The file() method returns a Path, which has several methods for retrieving metadata about the file:

def path = file('/some/path/file.txt')

assert path.baseName == 'file'
assert path.extension == 'txt'
assert path.name == 'file.txt'
assert path.parent == '/some/path'

Tip

In Groovy, any method that looks like get*() can also be accessed as a field. For example, myFile.getName() is equivalent to myFile.name, myFile.getBaseName() is equivalent to myFile.baseName, and so on.

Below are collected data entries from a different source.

(** ** Changes of one record *)
Definition when_ (recorded : option datetime) (now : datetime) : result datetime :=
  let value := default now recorded in
  _ ← ensure (dt_aware value) "coordination transition time must be timezone-aware"; Ok value.
Definition transition (r : CoordinationJournalRecord) (state : CoordinationState) (evidence : option string)
    (reason : string) (recorded : datetime) : result CoordinationJournalRecord :=
  _ ← legal (negb (terminal (jr_state r))) "terminal coordination state is immutable";
  _ ← legal (can_transition_to (jr_state r) state) "illegal coordination transition";
  t ← CoordinationTransition_validate (mk_CoordinationTransition (Z.of_nat (length (jr_transitions r)) + 1) state
        (for_state state) evidence reason recorded);
  Ok (with_transitions r (jr_transitions r ++ [t])).
(** The first prepare, commit or query attempt with this request digest. *)
Definition prepare_attempt (r : CoordinationJournalRecord) (digest : string) : option EffectPrepareAttempt :=
  head (omap (λ a, match a with
                   | Prepare p => if eq_s (at_request_sha256 (tp_base p)) digest then Some p else None | _ => None end)
          (jr_attempts r)).
Definition commit_attempt (r : CoordinationJournalRecord) (digest : string) : option EffectCommitAttempt :=
  head (omap (λ a, match a with
                   | Commit c => if eq_s (at_request_sha256 (tc_base c)) digest then Some c else None | _ => None end)
          (jr_attempts r)).
Definition query_attempt (r : CoordinationJournalRecord) (digest : string) : option EffectQueryAttempt :=
  head (omap (λ a, match a with
                   | Query q => if eq_s (at_request_sha256 (tq_base q)) digest then Some q else None | _ => None end)
          (jr_attempts r)).
Definition add_attempt (r : CoordinationJournalRecord) (a : CoordinationAttempt) : CoordinationJournalRecord :=
  with_attempts r (jr_attempts r ++ [a]).
Definition replace_attempt (r : CoordinationJournalRecord) (a : CoordinationAttempt) : CoordinationJournalRecord :=
  with_attempts r (map (λ x, if (at_sequence (attempt_base x) =? at_sequence (attempt_base a))%Z then a else x)
                     (jr_attempts r)).
Definition require_attempt_capacity (r : CoordinationJournalRecord) : result unit :=
  ensure (Z.of_nat (length (jr_attempts r)) <? MAX_ATTEMPTS_PER_EFFECT)%Z
    "coordination journal effect attempt history is at capacity".
Definition next_base (r : CoordinationJournalRecord) (digest : string) (status : CoordinationAttemptStatus)
    (at_ : datetime) : AttemptBase :=
  mk_AttemptBase (Z.of_nat (length (jr_attempts r)) + 1) digest status at_ at_.
Definition with_status (b : AttemptBase) (status : CoordinationAttemptStatus) (at_ : datetime) : AttemptBase :=
  mk_AttemptBase (at_sequence b) (at_request_sha256 b) status (retained_at b) at_.
Definition retains_receipt (r : CoordinationJournalRecord) (c : CoordinationReceipt) : bool :=
  existsb (λ a, match a with Prepare p => bool_decide (tp_receipt p = Some c) | _ => false end) (jr_attempts r).
Definition has_commit (r : CoordinationJournalRecord) : bool :=
  existsb (λ a, match a with Commit _ => true | _ => false end) (jr_attempts r).

(** ** Checks of what arrives *)
Definition validate_receipt (r : SignedEffectPrepareRequest) (c : CoordinationReceipt) : result unit :=
  ok ← (if eq_s (re_signature c) "" then Ok false
        else and_then (prepare_verify r None) (receipt_answers c r));
  no_collision ok "coordination receipt does not bind the exact prepare request".
Definition validate_acceptance (r : SignedEffectCommitRequest) (x : DurableCommitAcceptance)
    (accepted : option datetime) : result unit :=
  ok ← (if eq_s (ac_signature x) "" then Ok false
        else and_then (commit_verify r None) (and_then (receipt_verify (cm_receipt r) None)
               (and_then (acceptance_answers x r)
                  (Ok (match accepted with Some t => dt_eqb (accepted_at x) t | None => true end)))));
  no_collision ok "durable commit acceptance does not bind the exact retained request".
Definition request_kind (r : OutcomeRequest) : RequestKind :=
  match r with CommitRequest _ => KIND_COMMIT | QueryRequest _ => KIND_QUERY end.
Definition validate_outcome (r : OutcomeRequest) (o : SignedEffectOutcome) : result unit :=
  ok ← (if eq_s (oc_signature o) "" then Ok false
        else and_then (outcome_request_verify r None)
               (and_then (outcome_answers o (request_kind r) (outcome_request_digest r) (rv_effect (request_envelope r)))
                  (Ok (match r with
                       | CommitRequest c => bool_decide (oc_receipt o = Some (cm_receipt c))
                       | QueryRequest _ => true end))));
  _ ← no_collision ok "coordination outcome does not bind the exact request";
  legal (negb (bool_decide (request_kind r = KIND_COMMIT) && bool_decide (oc_disposition o = EFFECT_NOT_DISPATCHED)))
    "a commit response cannot assert that the effect was not dispatched".
Definition state_for_outcome (o : SignedEffectOutcome) : CoordinationState :=
  match oc_disposition o with
  | EFFECT_NOT_DISPATCHED => STATE_NOT_DISPATCHED | EFFECT_UNKNOWN => STATE_UNKNOWN_EFFECT
  | EFFECT_APPLIED => STATE_APPLIED | EFFECT_REJECTED => STATE_REJECTED
  end.
End journal.
(** ** The remaining public methods *)
Definition mark_commit_unknown := mark_commit_unknown_record.
Definition retain_commit_outcome := finish_commit_record.
Definition finish_commit := finish_commit_record.
Definition complete_query (q : SignedEffectQueryRequest) (o : SignedEffectOutcome) (recorded : option datetime)
    (now : datetime) : JournalM CoordinationJournalRecord := complete_query_record q o recorded now false.
Definition retain_query_outcome (q : SignedEffectQueryRequest) (o : SignedEffectOutcome) (recorded : option datetime)
    (now : datetime) : JournalM CoordinationJournalRecord := complete_query_record q o recorded now true.
Definition fail_query := fail_query_record.
End operations.
(** ** Rereading *)
Definition same_record (r v : CoordinationJournalRecord) : Prop :=
  jr_effect v = jr_effect r ∧ jr_transitions v = jr_transitions r ∧ shapes v = shapes r.
Lemma envelope_reread_effect e e' : envelope_reread e = Ok e' → rv_effect e' = rv_effect e.
Proof using Type. unfold envelope_reread. intros H. checks H. by injection H as <-. Qed.
Lemma attempt_reread_shape a a' : attempt_reread a = Ok a' → shape a' = shape a.
Proof using Type.
  unfold attempt_reread. destruct a as [p|c|q]; intros H.
  - apply result_bind_Ok in H as (? & _ & H). apply result_bind_Ok in H as (? & _ & H).
    apply result_bind_Ok in H as (v & Ev & H). apply validate_prepare in Ev. subst v. by injection H as <-.
  - apply result_bind_Ok in H as (? & _ & H). apply result_bind_Ok in H as (? & _ & H).
    apply result_bind_Ok in H as (? & _ & H).
    apply result_bind_Ok in H as (v & Ev & H). apply validate_commit in Ev. subst v. by injection H as <-.
  - apply result_bind_Ok in H as (? & _ & H). apply result_bind_Ok in H as (? & _ & H).
    apply result_bind_Ok in H as (v & Ev & H). apply validate_query in Ev. subst v. by injection H as <-.
Qed.
Lemma transition_validate_same t t' : CoordinationTransition_validate t = Ok t' → t' = t.
Proof using Type. unfold CoordinationTransition_validate. intros H. checks H. by injection H as <-. Qed.
Lemma record_reread_same r v : record_reread r = Ok v → same_record r v ∧ CoordinationJournalRecord_validate v = Ok v.
Proof using Type.
  unfold record_reread. intros H. apply result_bind_Ok in H as (? & _ & H).
  apply result_bind_Ok in H as (ts & Et & H). apply result_bind_Ok in H as (l & El & H).
  pose proof (validate_record _ _ H) as E. subst v. split; [|done]. split; [done|]. cbn [jr_transitions].
  apply result_mapM_Ok in Et, El. unfold shapes. cbn [jr_attempts]. split.
  - clear -Et. induction Et as [|? ? ? ? E%transition_validate_same]; congruence.
  - clear -El. induction El as [|? ? ? ? E%attempt_reread_shape]; cbn [map]; congruence.
Qed.
Lemma same_record_evolves r r' v : evolves r r' → same_record r' v → evolves r v.
Proof using Type. intros [A B C] (A' & B' & C'). split; [congruence|by rewrite B'|by rewrite C']. Qed.

(** ** What a checked record satisfies *)
Lemma history_numbered e l : ∀ n h h', history_of e n h l = Ok h' →
  ∀ i a, l !! i = Some a → at_sequence (attempt_base a) = (n + Z.of_nat i)%Z ∧ attempt_effect a = e.
Proof using Type.
  induction l as [|a l IH]; intros n h h' H i x Hx; [done|]. cbn [history_of] in H.
  apply result_bind_Ok in H as (h1 & H1 & H).
  destruct i as [|i]; [|destruct (IH _ _ _ H i x Hx); split; [lia|done]].
  injection Hx as <-. unfold history_step, closed in H1. apply result_bind_Ok in H1 as (? & E%require_Ok & H1).
  apply result_bind_Ok in H1 as (? & E'%require_Ok & _). bool_split. split; [lia|done].
Qed.
Lemma closed_bind {A} c msg (k : unit → result A) a : (u ← closed c msg; k u) = Ok a → c = true ∧ k tt = Ok a.
Proof using Type. unfold closed. apply require_bind. Qed.
Lemma closed_Ok c msg u : closed c msg = Ok u → c = true.
Proof using Type. apply require_Ok. Qed.

(** The parts of [require_legal_history]. *)
Lemma record_checks r :
  CoordinationJournalRecord_validate r = Ok r →
  ∃ h, digest_is (jr_effect_sha256 r) (jr_effect r) = Ok true
    ∧ tr_state <$> head (jr_transitions r) = Some RECEIVED
    ∧ transitions_legal 1 None (jr_transitions r) = Ok tt
    ∧ history_of (jr_effect r) 1 no_history (jr_attempts r) = Ok h
    ∧ (existsb (λ t, post_commit (tr_state t)) (jr_transitions r) = true → is_Some (latest_acceptance r))
    ∧ terminal_bound r h = Ok tt
    ∧ (Z.of_nat (length (jr_transitions r)) <= MAX_TRANSITIONS_PER_EFFECT)%Z
    ∧ (Z.of_nat (length (jr_attempts r)) <= MAX_ATTEMPTS_PER_EFFECT)%Z.
Proof using Type.
  unfold CoordinationJournalRecord_validate. intros [Hf H]%closed_bind. apply result_bind_Ok in H as (u & H & _).
  unfold require_legal_history in H.
  apply result_bind_Ok in H as (bound & Hd & H). apply closed_bind in H as [-> H]. apply closed_bind in H as [Hh H].
  apply result_bind_Ok in H as ([] & Ht & H). apply result_bind_Ok in H as (h & Ha & H).
  apply closed_bind in H as [_ H]. apply closed_bind in H as [_ H]. apply closed_bind in H as [_ H]. cbv zeta in H.
  apply closed_bind in H as [_ H]. apply closed_bind in H as [Hc H]. apply result_bind_Ok in H as (? & _ & H).
  apply result_bind_Ok in H as ([] & Htb & _). exists h. bool_split.
  split_and!; try done. intros E. cbn [andb] in *. rewrite E in *. cbn [andb] in *. bool_split. by destruct (latest_acceptance r).
Qed.
Lemma checked_numbered r : CoordinationJournalRecord_validate r = Ok r → numbered r.
Proof using Type.
  intros (h & _ & _ & _ & Hh & _)%record_checks i a Ha.
  destruct (history_numbered _ _ _ _ _ Hh _ _ Ha) as [E _]. lia.
Qed.
(** Storing an evolved or a new record. *)
Lemma triple_store rs r :
  (∀ r0, rs !! effect_id (jr_effect r) = Some r0 → evolves r0 r) →
  triple (live rs) (store_record jc pid r)
    (λ v s, live (<[effect_id (jr_effect r) := v]> rs) s ∧ same_record r v ∧ retained v).
Proof using RL.
  intros Hev. unfold store_record. apply triple_lift_bind. intros v Hv.
  destruct (validated_record_retained _ _ Hv) as [Hs Hr]. clear Hv. destruct (Hs) as (Heq & _).
  intros s res s' Hc (U & W & Hrs & Hh) H.
  apply M_bind_case in H as [(? & _ & [=])|(s0 & s1 & [= <- <-] & H)]. rewrite Hrs in H. cbv zeta in H.
  rewrite Heq in H. set (candidate := <[_ := v]> rs) in *.
  apply M_bind_case in H as [(e & -> & [= _ <-])|(ix & s1 & [Hix ->]%lift_Ok & H)]; [by split|].
  assert (Hgrow : records_evolve rs candidate).
  { intros k r0 Hk. unfold candidate. destruct (decide (k = effect_id (jr_effect r))) as [->|Hne].
    - exists v. rewrite lookup_insert_eq. split; [done|]. eapply same_record_evolves; [by apply Hev|done].
    - exists r0. rewrite lookup_insert_ne by done. done. }
  assert (Hwf : wf_records candidate).
  { apply map_Forall_insert_2; [split; [by rewrite Heq|done]|]. by destruct Hh as (? & _ & [_ ? _ _ _]). }
  assert (Hfile : ∀ m j d, Stored candidate m → dk_entry d = EntryFile mode_0600 m → dk_locked d = dk_locked s.2 →
    jn_writer j = Some pid → (jn_unusable j = false → jn_records j = candidate) → advances s (j, d)).
  { intros m j d Hst Ed El Ew Ej. assert (Hd : holds d candidate) by by exists m. split; cbn [fst snd]; [congruence|done|congruence| |].
    - intros _ U' _. cbn [fst snd] in *. by rewrite (Ej U').
    - intros rs' _ Hh'. rewrite (held_records_inj _ _ _ Hh' Hh). by exists candidate. }
  assert (Hst : ∀ m, dumps_strict (document jc candidate) = Ok m → (Z.of_nat (size candidate) <= MAX_ENTRIES)%Z →
    (str_len m <= MAX_JOURNAL_BYTES)%Z → Stored candidate m) by (intros m; split; [done|done|by exists ix|done|done]).
  apply M_bind_case in H as [(e & -> & H)|([] & t & H1 & H)].
  - split; [|done]. apply persist_run in H as [[-> _]|(m & Em & E1 & E2 & Hm)]; [done|].
    apply replace_file_run in Hm as [[[=] _]|(_ & Ej & Ed)]. destruct s' as [j d]. cbn [fst snd] in *. subst j.
    destruct Ed as [->| ->]; [|by apply (Hfile m); [by apply Hst|..]].
    split; cbn [fst snd]; [done|done|congruence|done|]. intros rs' _ (m' & Hm' & ?). exists rs'. split; [by exists m'|done].
  - apply persist_run in H1 as [[_ [e [=]]]|(m & Em & E1 & E2 & Hm)].
    apply replace_file_run in Hm as [[_ ->]|([e [=]] & _)]. injection H as <- <-. cbn [fst snd jn_writer jn_unusable].
    split; [by apply (Hfile m); [by apply Hst|..]|]. intros v' [= <-]. split; [|done].
    split_and!; [done..|]. exists m. split; [done|by apply Hst].
Qed.

(** ** The operations *)
Lemma triple_begin {A} P (k : Records → M JournalState A) Q :
  (∀ rs, wf_records rs → triple (λ s, live rs s ∧ P s) (k rs) Q) → triple P (rs ← current_records pid; k rs) Q.
Proof using Type.
  intros H. eapply triple_bind; [apply triple_current|]. intros rs s r s' Hc [Hl HP] Hr.
  assert (W : wf_records rs) by by destruct Hl as (_ & _ & _ & b & _ & [_ ? _ _ _]). by apply (H rs W s r s').
Qed.
Lemma lookup_effect_Ok rs e r : lookup_effect rs e = Ok (Some r) → rs !! effect_id e = Some r ∧ jr_effect r = e.
Proof using Type.
  unfold lookup_effect, no_collision. destruct (rs !! _) as [r'|]; [|done]. case_bool_decide; [|done]. by intros [= ->].
Qed.
Lemma find_effect_Ok rs e msg r : find_effect rs e msg = Ok r → rs !! effect_id e = Some r ∧ jr_effect r = e.
Proof using Type.
  unfold find_effect. intros H. apply result_bind_Ok in H as ([r'|] & Hl & H); [|discriminate H].
  apply Ok_inj in H. subst r'. by apply lookup_effect_Ok.
Qed.
Lemma wf_numbered rs k r : wf_records rs → rs !! k = Some r → numbered r.
Proof using Type. intros W H. apply checked_numbered. destruct (W _ _ H) as [_ R]. by apply retained_valid in R. Qed.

See the Path reference for the list of available methods.

Reading and writing

Reading and writing an entire file

Given a file variable, created with the file() method as shown previously, reading a file is as easy as getting the file’s text property, which returns the file content as a string:

print myFile.text

Similarly, you can save a string to a file by assigning it to the file’s text property:

myFile.text = 'Hello world!'

Binary data can managed in the same way, just using the file property bytes instead of text. Thus, the following example reads the file and returns its content as a byte array:

binaryContent = myFile.bytes

Or you can save a byte array to a file:

myFile.bytes = binaryContent

Note

The above assignment overwrites any existing file contents, and implicitly creates the file if it doesn’t exist.

Warning

The above methods read and write the entire file contents at once, in a single variable or buffer. For this reason, when dealing with large files it is recommended that you use a more memory efficient approach, such as reading/writing a file line by line or using a fixed size buffer.

Appending to a file

In order to append a string value to a file without erasing existing content, you can use the append() method:

myFile.append('Add this line\n')

Or use the left shift operator, a more idiomatic way to append text content to a file:

myFile << 'Add a line more\n'

Reading a file line by line

In order to read a text file line by line you can use the method readLines() provided by the file object, which returns the file content as a list of strings:

myFile = file('some/my_file.txt')
allLines = myFile.readLines()
for( line : allLines ) {
    println line
}

This can also be written in a more idiomatic syntax:

file('some/my_file.txt')
    .readLines()
    .each { println it }

Warning

The method readLines() reads the entire file at once and returns a list containing all the lines. For this reason, do not use it to read big files.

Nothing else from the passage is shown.